Start by clearing up misunderstandings

Loads without baselines are unreliable loads

Since the first day of Unix/Linux System management, many people have been exposed to the monitoring index System Load Average. However, not everyone knows the true meaning of this index. In general, it is common to hear the following misconceptions:

  • High Load indicates a high CPU Load…… Traditional Unix is designed differently from Linux. On Unix, Load high means multiple runnable processes, but not on Linux. For Linux, high Load can occur in two ways:

  • Raised when the number of processes in the R state in the system increases

  • The number of processes in the D state increases

  • If the Loadavg value is greater than a certain value, there must be a problem… Loadavg values are relative and are influenced by CPU and IO devices, and even by certain software-defined virtual resources. The judgment of Load high should be based on a historical Baseline, and the comparison of loads across systems should not be unprincipled.

  • Load high system must be busy… . Load High The system is busy. For example, the CPU is busy when the Load is high. If the Load is high, the system is not always busy. For example, if the I/O Load is high, disks can be busy but cpus can be idle, for example, if the IOWAIT is high. Note here that IOWait is essentially a special CPU idle state. The other Load is high. The CPU and disk peripherals are idle and may support lock contention. In this case, the IOwait of the CPU is not high, but idle is high.

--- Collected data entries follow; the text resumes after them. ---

(** Cooling is only ever extended. *)
Definition cool_until (h : HomeHealth) (until : Z) : HomeHealth :=
  mkHome (account h) (transport h) (deadline_streak h) (first_deadline_ts h) (auth_fail_streak h)
    (first_auth_fail_ts h) (Z.max (cooling_until h) until) (soft_cooling_until h) (last_ok_ts h) (probe_requested h).
Definition soft_cool_until (h : HomeHealth) (until : Z) : HomeHealth :=
  mkHome (account h) (transport h) (deadline_streak h) (first_deadline_ts h) (auth_fail_streak h)
    (first_auth_fail_ts h) (cooling_until h) (Z.max (soft_cooling_until h) until) (last_ok_ts h) (probe_requested h).
Definition set_transport (h : HomeHealth) (t : TransportState) : HomeHealth :=
  mkHome (account h) t (deadline_streak h) (first_deadline_ts h) (auth_fail_streak h)
    (first_auth_fail_ts h) (cooling_until h) (soft_cooling_until h) (last_ok_ts h) (probe_requested h).
Definition request_probe (h : HomeHealth) : HomeHealth :=
  mkHome (account h) (transport h) (deadline_streak h) (first_deadline_ts h) (auth_fail_streak h)
    (first_auth_fail_ts h) (cooling_until h) (soft_cooling_until h) (last_ok_ts h) true.

(** The backoff of an uncorroborated rejection, doubling with the streak. *)
Definition soft_delay (streak : Z) : Z :=
  let shift := Z.min (default u32_max (checked_u32 (sat_i64 (streak - 1)))) 30 in
  Z.max 1 (Z.min (sat_i64 (AUTH_SOFT_COOL_SECS * Z.shiftl 1 shift)) AUTH_QUARANTINE_SECS).

Definition apply (h : HomeHealth) (signal : HealthSignal) (now : Z) : HomeHealth :=
  match signal with
  | ProbeOk | TurnOk => mkHome Healthy Responsive 0 0 0 0 0 0 now false
  | Deadline =>
      let streak := wrap_i64 (deadline_streak h + 1) in
      let first := if first_deadline_ts h =? 0 then now else first_deadline_ts h in
      let h1 := mkHome (account h) (transport h) streak first (auth_fail_streak h) (first_auth_fail_ts h)
                  (cooling_until h) (soft_cooling_until h) (last_ok_ts h) (probe_requested h) in
      request_probe
        (if (DEADLINE_WEDGE_STREAK <=? streak) && (DEADLINE_WEDGE_MIN_SECS <=? wrap_i64 (now - first))
         then cool_until (set_transport h1 Wedged) (sat_i64 (now + WEDGED_COOL_SECS))
         else if DEADLINE_DEGRADE_STREAK <=? streak then set_transport h1 Degraded else h1)
  | TransportClosed =>
      request_probe (cool_until (set_transport h Wedged) (sat_i64 (now + WEDGED_COOL_SECS)))
  | AuthRejected permanent =>
      let streak := wrap_i64 (auth_fail_streak h + 1) in
      let first := if first_auth_fail_ts h =? 0 then now else first_auth_fail_ts h in
      let corroborated := (AUTH_DEAD_STREAK <=? streak) && (AUTH_DEAD_MIN_SECS <=? wrap_i64 (now - first)) in
      let suspected := if bool_decide (account h = Healthy) then Suspect else account h in
      let h1 := mkHome (if permanent || corroborated then Dead else suspected) (transport h) (deadline_streak h)
                  (first_deadline_ts h) streak first (cooling_until h) (soft_cooling_until h) (last_ok_ts h) (probe_requested h) in
      request_probe
        (if permanent || corroborated then cool_until h1 (sat_i64 (now + AUTH_QUARANTINE_SECS))
         else soft_cool_until h1 (sat_i64 (now + soft_delay streak)))
  | UsageLimited retry_after_secs => cool_until h (sat_i64 (now + Z.max (default 0 retry_after_secs) 1))
  end.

Brendan Gregg in recent blog [Linux Load Averages: Solving the Mystery] (www.brendangregg.com/blog/2017-0)… , discusses the differences between Unix and Linux Load Average, and goes back 24 years to discussions in the Linux community to find out why Linux changed the Unix Load Average definition back then. According to the article, it is the d-state thread calculation method introduced by Linux that causes the high Load to become ambiguous. Because there are too many reasons for the D state switch in the system, it is not IO load, lock competition so simple! Because of this ambiguity, Load values are more difficult to compare across systems and application types. All loads should be based on historical baselines. This wechat public account has also written a related article, you can see Linux Load Average those things.

How to troubleshoot the problem of high Load

As mentioned earlier, checking loadavG is a complex process because Load is a vaguely defined metric in Linux. The basic idea is to enter different processes depending on whether the root cause of Load changes is an increase in R state tasks or an increase in D state tasks.

Here is the general routine for the investigation of Load increase, for reference only:

In Linux, the number of processes in the R state can be obtained by reading /proc/stat. However, the number of tasks in D state is probably the most direct way to use the PS command is more convenient. The procs_blocked file in /proc/stat gives the number of processes waiting for disk I/OS:

By simply distinguishing between an increase in R state tasks and an increase in D state tasks, we can enter into different screening processes. Below, we do a simple combing on the investigation of this big picture.

R Status tasks increased

This is commonly referred to as high CPU load. The main idea of troubleshooting and locating such problems is to analyze the running time of the system, container, and process, find the hot path on the CPU, or analyze which section of code the CPU runs on.

The distribution of CPU user and SYS time often helps people quickly determine whether it is related to user-mode processes or the kernel. In addition, the length of the CPU’s Run queue and the scheduling wait time, as well as the number of non-voluntary context switches, can provide an overview of the problem scenario.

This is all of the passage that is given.